- WHAT TO DO
The word "writes" occurs in some lines of the data. Return each such line.
· · · ·
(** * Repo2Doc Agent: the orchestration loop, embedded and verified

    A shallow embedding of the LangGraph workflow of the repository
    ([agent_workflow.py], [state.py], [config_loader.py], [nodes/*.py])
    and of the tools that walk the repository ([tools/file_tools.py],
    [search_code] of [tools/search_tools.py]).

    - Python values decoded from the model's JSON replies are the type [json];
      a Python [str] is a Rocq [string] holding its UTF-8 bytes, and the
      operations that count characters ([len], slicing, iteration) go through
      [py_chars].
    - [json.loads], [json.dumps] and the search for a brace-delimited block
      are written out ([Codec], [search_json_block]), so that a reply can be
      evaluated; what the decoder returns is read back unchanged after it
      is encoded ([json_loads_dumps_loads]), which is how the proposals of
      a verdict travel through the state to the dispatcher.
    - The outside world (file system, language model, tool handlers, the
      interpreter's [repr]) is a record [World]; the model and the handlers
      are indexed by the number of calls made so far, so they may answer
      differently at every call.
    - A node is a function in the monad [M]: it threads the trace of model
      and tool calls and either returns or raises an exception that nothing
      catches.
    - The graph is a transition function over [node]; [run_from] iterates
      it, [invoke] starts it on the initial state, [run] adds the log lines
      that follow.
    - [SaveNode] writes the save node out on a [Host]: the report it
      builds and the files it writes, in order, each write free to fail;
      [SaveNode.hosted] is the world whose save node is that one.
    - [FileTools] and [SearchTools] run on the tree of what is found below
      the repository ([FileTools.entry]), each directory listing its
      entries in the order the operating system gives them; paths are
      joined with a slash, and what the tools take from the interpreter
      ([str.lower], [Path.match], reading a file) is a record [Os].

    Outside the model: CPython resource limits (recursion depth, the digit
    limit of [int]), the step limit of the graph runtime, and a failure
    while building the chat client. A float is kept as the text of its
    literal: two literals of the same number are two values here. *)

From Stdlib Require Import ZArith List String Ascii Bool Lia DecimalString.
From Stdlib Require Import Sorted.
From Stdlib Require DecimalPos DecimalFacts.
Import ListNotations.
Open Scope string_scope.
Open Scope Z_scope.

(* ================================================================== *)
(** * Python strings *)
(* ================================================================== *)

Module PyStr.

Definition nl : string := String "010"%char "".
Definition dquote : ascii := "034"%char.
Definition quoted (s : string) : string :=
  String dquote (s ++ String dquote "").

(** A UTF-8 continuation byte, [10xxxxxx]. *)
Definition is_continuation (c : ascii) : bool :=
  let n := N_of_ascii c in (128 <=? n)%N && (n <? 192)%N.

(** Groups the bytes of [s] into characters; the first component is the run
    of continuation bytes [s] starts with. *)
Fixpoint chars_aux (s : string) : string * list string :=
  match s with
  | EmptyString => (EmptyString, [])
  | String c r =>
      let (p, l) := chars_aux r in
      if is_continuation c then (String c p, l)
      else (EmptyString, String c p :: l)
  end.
· · · ·
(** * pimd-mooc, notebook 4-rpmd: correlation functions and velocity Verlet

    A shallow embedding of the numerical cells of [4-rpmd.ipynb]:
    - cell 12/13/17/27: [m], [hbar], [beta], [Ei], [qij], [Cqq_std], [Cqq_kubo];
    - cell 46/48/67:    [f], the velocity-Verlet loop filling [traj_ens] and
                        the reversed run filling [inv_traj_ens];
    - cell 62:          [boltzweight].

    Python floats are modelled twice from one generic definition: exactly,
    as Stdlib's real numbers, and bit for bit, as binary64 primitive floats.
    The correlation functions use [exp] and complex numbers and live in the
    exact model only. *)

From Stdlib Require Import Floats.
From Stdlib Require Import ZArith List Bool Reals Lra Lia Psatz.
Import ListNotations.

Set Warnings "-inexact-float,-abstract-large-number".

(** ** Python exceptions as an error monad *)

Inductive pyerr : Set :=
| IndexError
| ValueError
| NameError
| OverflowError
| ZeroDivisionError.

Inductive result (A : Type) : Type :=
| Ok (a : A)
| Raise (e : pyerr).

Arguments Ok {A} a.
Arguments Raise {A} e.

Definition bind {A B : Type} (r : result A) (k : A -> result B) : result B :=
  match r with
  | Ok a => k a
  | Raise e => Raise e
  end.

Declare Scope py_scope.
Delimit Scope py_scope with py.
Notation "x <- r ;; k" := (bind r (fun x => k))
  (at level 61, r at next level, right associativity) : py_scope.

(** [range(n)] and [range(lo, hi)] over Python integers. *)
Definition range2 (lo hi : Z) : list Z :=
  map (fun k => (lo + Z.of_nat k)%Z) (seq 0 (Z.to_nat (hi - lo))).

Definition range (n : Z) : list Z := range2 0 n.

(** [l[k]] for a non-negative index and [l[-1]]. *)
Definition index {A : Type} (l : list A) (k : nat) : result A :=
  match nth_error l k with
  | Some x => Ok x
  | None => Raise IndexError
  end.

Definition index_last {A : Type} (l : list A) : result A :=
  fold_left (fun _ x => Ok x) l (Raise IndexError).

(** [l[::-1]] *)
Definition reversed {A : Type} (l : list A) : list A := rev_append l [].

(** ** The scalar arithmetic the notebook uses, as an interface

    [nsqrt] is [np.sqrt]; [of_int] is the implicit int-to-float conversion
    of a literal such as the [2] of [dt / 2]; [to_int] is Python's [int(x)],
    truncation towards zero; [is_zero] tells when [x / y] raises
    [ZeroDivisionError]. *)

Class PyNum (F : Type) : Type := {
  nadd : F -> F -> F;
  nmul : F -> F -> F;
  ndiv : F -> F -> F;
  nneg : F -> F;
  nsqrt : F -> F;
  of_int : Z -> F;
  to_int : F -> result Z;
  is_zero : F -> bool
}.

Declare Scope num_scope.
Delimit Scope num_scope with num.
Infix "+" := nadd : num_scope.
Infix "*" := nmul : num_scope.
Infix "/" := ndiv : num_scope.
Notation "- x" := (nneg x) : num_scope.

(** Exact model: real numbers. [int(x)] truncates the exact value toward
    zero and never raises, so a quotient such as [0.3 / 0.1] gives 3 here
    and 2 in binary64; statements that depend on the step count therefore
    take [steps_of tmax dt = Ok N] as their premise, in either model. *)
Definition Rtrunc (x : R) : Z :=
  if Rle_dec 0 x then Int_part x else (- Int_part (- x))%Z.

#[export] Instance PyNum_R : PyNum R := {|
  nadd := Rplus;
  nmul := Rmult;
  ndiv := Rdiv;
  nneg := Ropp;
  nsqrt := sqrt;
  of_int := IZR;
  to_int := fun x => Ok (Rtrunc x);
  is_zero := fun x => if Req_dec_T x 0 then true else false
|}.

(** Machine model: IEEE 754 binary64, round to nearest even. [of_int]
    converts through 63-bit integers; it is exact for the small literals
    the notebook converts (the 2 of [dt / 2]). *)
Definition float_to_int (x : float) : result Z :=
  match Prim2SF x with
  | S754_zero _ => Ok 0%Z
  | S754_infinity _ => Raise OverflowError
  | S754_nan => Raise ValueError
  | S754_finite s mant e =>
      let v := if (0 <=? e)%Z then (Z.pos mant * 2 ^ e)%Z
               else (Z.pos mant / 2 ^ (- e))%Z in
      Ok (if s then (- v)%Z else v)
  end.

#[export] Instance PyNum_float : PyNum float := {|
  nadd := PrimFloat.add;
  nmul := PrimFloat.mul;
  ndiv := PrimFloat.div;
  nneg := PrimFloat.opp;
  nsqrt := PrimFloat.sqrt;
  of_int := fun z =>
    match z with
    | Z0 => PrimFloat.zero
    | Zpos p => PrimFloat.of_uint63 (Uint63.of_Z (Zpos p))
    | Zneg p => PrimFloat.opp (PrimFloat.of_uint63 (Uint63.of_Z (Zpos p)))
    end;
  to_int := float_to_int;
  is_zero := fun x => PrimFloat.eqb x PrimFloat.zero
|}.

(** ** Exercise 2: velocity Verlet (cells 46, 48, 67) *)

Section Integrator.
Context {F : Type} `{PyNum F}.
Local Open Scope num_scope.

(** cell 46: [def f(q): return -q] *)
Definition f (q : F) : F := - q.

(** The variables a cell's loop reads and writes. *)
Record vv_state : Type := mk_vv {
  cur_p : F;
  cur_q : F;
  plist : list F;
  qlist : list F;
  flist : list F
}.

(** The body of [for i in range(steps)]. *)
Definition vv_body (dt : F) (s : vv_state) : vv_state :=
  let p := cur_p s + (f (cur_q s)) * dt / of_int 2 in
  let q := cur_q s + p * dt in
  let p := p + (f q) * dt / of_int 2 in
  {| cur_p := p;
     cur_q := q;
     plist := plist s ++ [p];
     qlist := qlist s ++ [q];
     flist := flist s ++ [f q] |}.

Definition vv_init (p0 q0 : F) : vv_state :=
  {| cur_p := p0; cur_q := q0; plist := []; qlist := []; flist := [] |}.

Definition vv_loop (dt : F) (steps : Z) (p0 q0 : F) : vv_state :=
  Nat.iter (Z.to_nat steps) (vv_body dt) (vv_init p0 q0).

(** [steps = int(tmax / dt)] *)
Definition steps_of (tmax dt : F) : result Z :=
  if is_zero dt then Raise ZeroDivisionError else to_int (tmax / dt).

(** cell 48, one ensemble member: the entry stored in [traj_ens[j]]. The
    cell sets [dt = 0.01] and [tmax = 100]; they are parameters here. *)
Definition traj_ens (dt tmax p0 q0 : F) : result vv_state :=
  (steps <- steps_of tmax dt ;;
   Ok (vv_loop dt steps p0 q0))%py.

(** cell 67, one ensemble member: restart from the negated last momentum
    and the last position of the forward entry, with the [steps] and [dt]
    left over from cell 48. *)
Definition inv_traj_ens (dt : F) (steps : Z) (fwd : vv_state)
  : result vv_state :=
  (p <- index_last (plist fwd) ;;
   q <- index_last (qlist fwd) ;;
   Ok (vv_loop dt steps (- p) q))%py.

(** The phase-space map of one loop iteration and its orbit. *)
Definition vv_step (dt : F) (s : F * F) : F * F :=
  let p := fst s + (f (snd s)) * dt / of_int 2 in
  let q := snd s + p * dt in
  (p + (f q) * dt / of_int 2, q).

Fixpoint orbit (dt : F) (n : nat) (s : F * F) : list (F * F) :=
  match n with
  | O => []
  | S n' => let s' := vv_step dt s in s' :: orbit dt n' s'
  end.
· · · ·
- TASK SOLUTION
    - [SaveNode] writes the save node out on a [Host]: the report it
      builds and the files it writes, in order, each write free to fail;
(** The variables a cell's loop reads and writes. *)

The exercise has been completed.